(** C2. A run of the callback that does not end the game either eats (the
    new head is on the food: the head is prepended, the tail is kept, the
    length grows by one and the score by one) or moves (the new head is
    not on the food: the head is prepended, the tail is dropped, length
    and score are unchanged).  The callback fails to return only when it
    eats and [generateFood] is still looping. *)
Theorem C2_grow_or_conserve (host : Host) (fuel : nat) (w : World)
    (head0 : Cell) (body : list Cell) :
  snake w = head0 :: body ->
  isCollision (next_head head0 (direction w)) body = false ->
  let head := next_head head0 (direction w) in
  match tick host fuel w with
  | Some w' =>
      (head = food w
       /\ snake w' = head :: snake w
       /\ List.length (snake w') = S (List.length (snake w))
       /\ points w' = points w + 1)
      \/
      (head <> food w
       /\ snake w' = head :: removelast (snake w)
       /\ List.length (snake w') = List.length (snake w)
       /\ points w' = points w)
  | None =>
      head = food w
      /\ generateFood (Math_random host) fuel (random_calls w) (head :: snake w) = None
  end.
Proof.
  intros Hsnake Hclear head.
  destruct (Cell_eq_dec head (food w)) as [Hfood | Hfood].
  - rewrite (tick_eat host fuel w head0 body Hsnake Hclear Hfood). fold head.
    destruct (generateFood (Math_random host) fuel (random_calls w) (head :: snake w))
      as [[food' calls'] | ] eqn:Hgen.
    + left.
      destruct (redraw_keeps (moved w (head :: snake w) food' (points w + 1) calls'))
        as [Hs [_ [Hp _]]].
      rewrite Hs, Hp. simpl. auto.
    + split; [assumption | reflexivity].
  - rewrite (tick_move host fuel w head0 body Hsnake Hclear Hfood). fold head.
    right.
    destruct (redraw_keeps (moved w (head :: removelast (snake w)) (food w)
                              (points w) (random_calls w)))
      as [Hs [_ [Hp _]]].
    rewrite Hs, Hp. simpl. repeat split; try assumption.
    rewrite Hsnake. rewrite removelast_length. reflexivity.
Qed.
(** * The staged buffering and delivery pipeline of lightfile6-insights-gateway

    A shallow embedding of [internal/cache] (the cache manager), of
    [internal/s3/aggregator.go] and of [internal/s3/client.go], with the
    operating system, the clock and the object store as an explicit world
    that the functions thread.

    Conventions.
    - A Go [string] is a [string]; a Go [[]byte] is a [list byte].
    - A file path is kept in the form [filepath.Clean] gives it, as the list
      of its elements below the root; [filepath.Join] cleans what it joins.
    - A Go function that returns an [error] is a computation in the monad
      [M]: it takes the world and gives the world back with a value or an
      error.  Logging has no effect on the world and is left out; the mutex
      of the cache manager guards against other goroutines, of which this
      sequential model has none. *)

From Stdlib Require Import ZArith Ascii String List Bool Lia.
From Stdlib.Strings Require Import Byte.
From Stdlib Require Import DecimalString Permutation.
From stdpp Require Import gmap strings list sorting.

Open Scope Z_scope.

(** ** Strings *)

Abbreviation bytes := (list byte).

(** [strings.Split(s, sep)] for a separator of one byte. *)
Fixpoint strings_Split (s : string) (sep : ascii) : list string :=
  match s with
  | EmptyString => [EmptyString]
  | String c rest =>
      if Ascii.eqb c sep then EmptyString :: strings_Split rest sep
      else match strings_Split rest sep with
           | x :: xs => String c x :: xs
           | [] => [String c EmptyString]
           end
  end.

(** [%d] of [fmt.Sprintf]. *)
Definition itoa (z : Z) : string := NilZero.string_of_int (Z.to_int z).

(** ** Paths *)

Abbreviation path := (list string).

Definition dot : string := ".".
Definition dotdot : string := "..".

(** One element of a path under [filepath.Clean]: an empty element and [.]
    are dropped, [..] removes the element before it (and stays at the root),
    anything else is appended. *)
Definition clean_step (p : path) (elem : string) : path :=
  if String.eqb elem EmptyString then p
  else if String.eqb elem dot then p
  else if String.eqb elem dotdot then removelast p
  else p ++ [elem].

(** [filepath.Join(dir, elems...)]: the elements are joined with [/] and the
    result is cleaned. *)
Definition filepath_Join (dir : path) (elems : list string) : path :=
  fold_left clean_step (concat (map (fun e => strings_Split e "/"%char) elems)) dir.

(** [filepath.Base]: the last element; the base of the root is [/]. *)
Definition filepath_Base (p : path) : string := List.last p "/"%string.

(** [filepath.Dir]. *)
Definition filepath_Dir (p : path) : path := removelast p.

(** The path as the string the program holds. *)
Fixpoint path_string (p : path) : string :=
  match p with
  | [] => EmptyString
  | e :: rest => String "/"%char (e +:+ path_string rest)
  end.

(** ** Errors *)

Inductive errno := ENOENT | EISDIR | ENOTDIR | ENOTEMPTY.

Inductive error : Type :=
| PathError (op : string) (p : path) (e : errno)   (* *os.PathError, *os.LinkError *)
| EscapeError (s : string)                         (* url.EscapeError *)
| ParseError (value : string)                      (* *time.ParseError *)
| PutError                                         (* the error of PutObject *)
| ErrorNew (msg : string)                          (* fmt.Errorf without %w *)
| Errorf (msg : string) (cause : error).           (* fmt.Errorf(msg + ": %w", cause) *)

Inductive result (A : Type) : Type :=
| Ok (a : A)
| Err (e : error).
Arguments Ok {A} a.
Arguments Err {A} e.

(** ** Time *)

(** A [time.Time] in UTC, by its calendar fields. *)
Record Time := mkTime {
  year : Z; month : Z; day : Z;
  hour : Z; minute : Z; second : Z;
  nanosecond : Z
}.

(** ** The world *)

Inductive node :=
| File (data : bytes)
| Dir.

(** What [PutObject] is given. *)
Record PutObjectInput := mkPut {
  Bucket : string;
  Key : string;
  Body : bytes;
  ContentType : string;
  Metadata : list (string * string)
}.
(** A string is a run of white space, its trimmed part and a run of
    white space. *)
Lemma trim_decompose (s : string) :
  exists l r, white_space_run l /\ white_space_run r /\ s = l +:+ trim s +:+ r.
Proof.
  unfold trim, trimEnd, trimStart. cbn zeta.
  rewrite list_ascii_of_string_of_list_ascii.
  set (bytes := list_ascii_of_string s).
  destruct (strip_all_decompose white_space (List.length bytes) bytes)
    as (left & Hleft & Hbytes).
  set (started := strip_all white_space (List.length bytes) bytes) in *.
  destruct (strip_all_decompose (map (@rev ascii) white_space) (List.length started)
              (rev started)) as (right & Hright & Hstarted).
  set (kept := strip_all (map (@rev ascii) white_space) (List.length started) (rev started))
    in *.
  exists (string_of_list_ascii (concat left)),
    (string_of_list_ascii (concat (rev (map (@rev ascii) right)))).
  split_and!.
  - exists left. split; [done|apply list_ascii_of_string_of_list_ascii].
  - exists (rev (map (@rev ascii) right)).
    split; [by apply unreversed_run|apply list_ascii_of_string_of_list_ascii].
  - rewrite <- !string_of_list_ascii_app, <- rev_concat, <- rev_app_distr, <- Hstarted,
      rev_involutive, <- Hbytes.
    unfold bytes. by rewrite string_of_list_ascii_of_string.
Qed.

(** A word that neither begins nor ends with white space comes out of
    [trim] as it is, whatever white space is around it. *)
Lemma trim_surrounded (l r word : string) :
  white_space_run l -> white_space_run r ->
  (forall t, strip_first white_space (list_ascii_of_string word ++ t) = None) ->
  strip_first (map (@rev ascii) white_space) (rev (list_ascii_of_string word)) = None ->
  trim (l +:+ word +:+ r) = word.
Proof.
  intros (left & Hleft & Hl) (right & Hright & Hr) Hstart Hend.
  unfold trim, trimEnd, trimStart. cbn zeta.
  rewrite list_ascii_of_string_of_list_ascii, !list_ascii_of_string_app, Hl, Hr.
  set (core := list_ascii_of_string word) in *.
  rewrite (strip_all_run white_space left _ (core ++ concat right)
             white_space_strip_first white_space_length Hleft); [|rewrite length_app; lia|done].
  rewrite rev_app_distr, rev_concat.
  rewrite (strip_all_run (map (@rev ascii) white_space) (rev (map (@rev ascii) right)) _
             (rev core) reversed_white_space_strip_first reversed_white_space_length).
  - rewrite rev_involutive. apply string_of_list_ascii_of_string.
  - by apply reversed_run.
  - rewrite <- rev_concat, length_app, length_rev. lia.
  - done.
Qed.

(** X14: a line is an exit command exactly when it is the word [exit] or
    the word [quit], in lower case, with nothing but white space (any
    run of the code points that [trim] strips) before and after it. *)
Theorem is_exit_command_iff (line : string) :
  is_exit_command line = true
  <-> exists l r, white_space_run l /\ white_space_run r
                  /\ (line = l +:+ "exit" +:+ r \/ line = l +:+ "quit" +:+ r).
Proof.
  unfold is_exit_command. rewrite orb_true_iff, !String.eqb_eq. split.
  - intros Hword. destruct (trim_decompose line) as (l & r & Hl & Hr & Hline).
    exists l, r. split_and!; [done..|].
    destruct Hword as [Hword|Hword]; rewrite Hword in Hline; auto.
  - intros (l & r & Hl & Hr & [->| ->]); [left|right];
      (apply trim_surrounded; [done|done|intros t; reflexivity|reflexivity]).
Qed.

(** ** Every program goes to the interpreter *)

Lemma parsed_program_front (this : MiniJSEngine) (source : string) :
  match parsed_program source with
  | Some statements => outcome (front source this) = Normal statements
  | None => exists e, outcome (front source this) = Throw e
  end.
Proof.
  unfold parsed_program.
  destruct (ending (tokenize source)) as [e|tokens] eqn:Hscan.
  { exists e. by rewrite (front_tokenize_throws _ _ _ Hscan). }
  destruct (ending (parse tokens)) as [e|statements] eqn:Hparse.
  - exists e. by rewrite (front_parse_throws _ _ _ _ Hscan Hparse).
  - by rewrite (front_returns _ _ _ _ Hscan Hparse).
Qed.

(** With [hadError] down, [run] hands to the interpreter the program of
    its source, if the front makes one. *)
Lemma run_programs (this : MiniJSEngine) (source : string) :
  hadError this = false ->
  map snd (interpret_calls (events (run source this))) = option_list (parsed_program source).
Proof.
  intros Hdown. pose proof (parsed_program_front this source) as Hparsed.
  destruct (run_path_total source this) as
    [e Hfront|statements Hfront Hflag|statements st out e Hfront Hflag Hrun
    |statements st out v Hfront Hflag Hrun]; [|congruence|..].
  - destruct (parsed_program source); [congruence|].
    rewrite (run_front_throws _ _ _ Hfront). cbn [events]. observe.
    by rewrite front_interpret_calls.
  - destruct (parsed_program source) as [statements'|]; [|destruct Hparsed; congruence].
    assert (statements' = statements) as -> by congruence.
    rewrite (run_interpret_throws _ _ _ _ _ _ Hfront Hflag Hrun). cbn [events]. observe.
    by rewrite front_interpret_calls.
  - destruct (parsed_program source) as [statements'|]; [|destruct Hparsed; congruence].
    assert (statements' = statements) as -> by congruence.
    rewrite (run_interpret_returns _ _ _ _ _ _ Hfront Hflag Hrun). cbn [events].
    destruct (ToBoolean v && _); observe; by rewrite front_interpret_calls.
Qed.

Lemma read_lines_programs (this : MiniJSEngine) (stdin : list string) :
  hadError this = false ->
  map snd (interpret_calls (events (read_lines stdin this))) = session_programs stdin.
Proof.
  unfold session_programs. revert this.
  induction stdin as [|line rest IH]; intros this Hdown; [done|].
  cbn [lines_before_exit]. destruct (is_exit_command line) eqn:Hexit.
  - by rewrite (read_lines_exit_command _ _ _ Hexit).
  - rewrite (read_lines_cons _ _ _ Hexit). cbn [events omap list_omap].
    rewrite interpret_calls_app, map_app, IH by (by rewrite (on_line_run _ _ Hexit)).
    rewrite (on_line_run _ _ Hexit). cbn [events].
    rewrite interpret_calls_app, map_app, (run_programs _ _ Hdown). cbn.
    rewrite app_nil_r. by destruct (parsed_program line).
Qed.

_ _ _ _

> _BRIEF_
Everything starting at the line containing "(List.length (snake w))" and ending at the line containing "[assumption | reflexivity]." in the records above should be repeated exactly, and only that.

> _TASK OUTPUT_
       /\ List.length (snake w') = S (List.length (snake w))
       /\ points w' = points w + 1)
      \/
      (head <> food w
       /\ snake w' = head :: removelast (snake w)
       /\ List.length (snake w') = List.length (snake w)
       /\ points w' = points w)
  | None =>
      head = food w
      /\ generateFood (Math_random host) fuel (random_calls w) (head :: snake w) = None
  end.
Proof.
  intros Hsnake Hclear head.
  destruct (Cell_eq_dec head (food w)) as [Hfood | Hfood].
  - rewrite (tick_eat host fuel w head0 body Hsnake Hclear Hfood). fold head.
    destruct (generateFood (Math_random host) fuel (random_calls w) (head :: snake w))
      as [[food' calls'] | ] eqn:Hgen.
    + left.
      destruct (redraw_keeps (moved w (head :: snake w) food' (points w + 1) calls'))
        as [Hs [_ [Hp _]]].
      rewrite Hs, Hp. simpl. auto.
    + split; [assumption | reflexivity].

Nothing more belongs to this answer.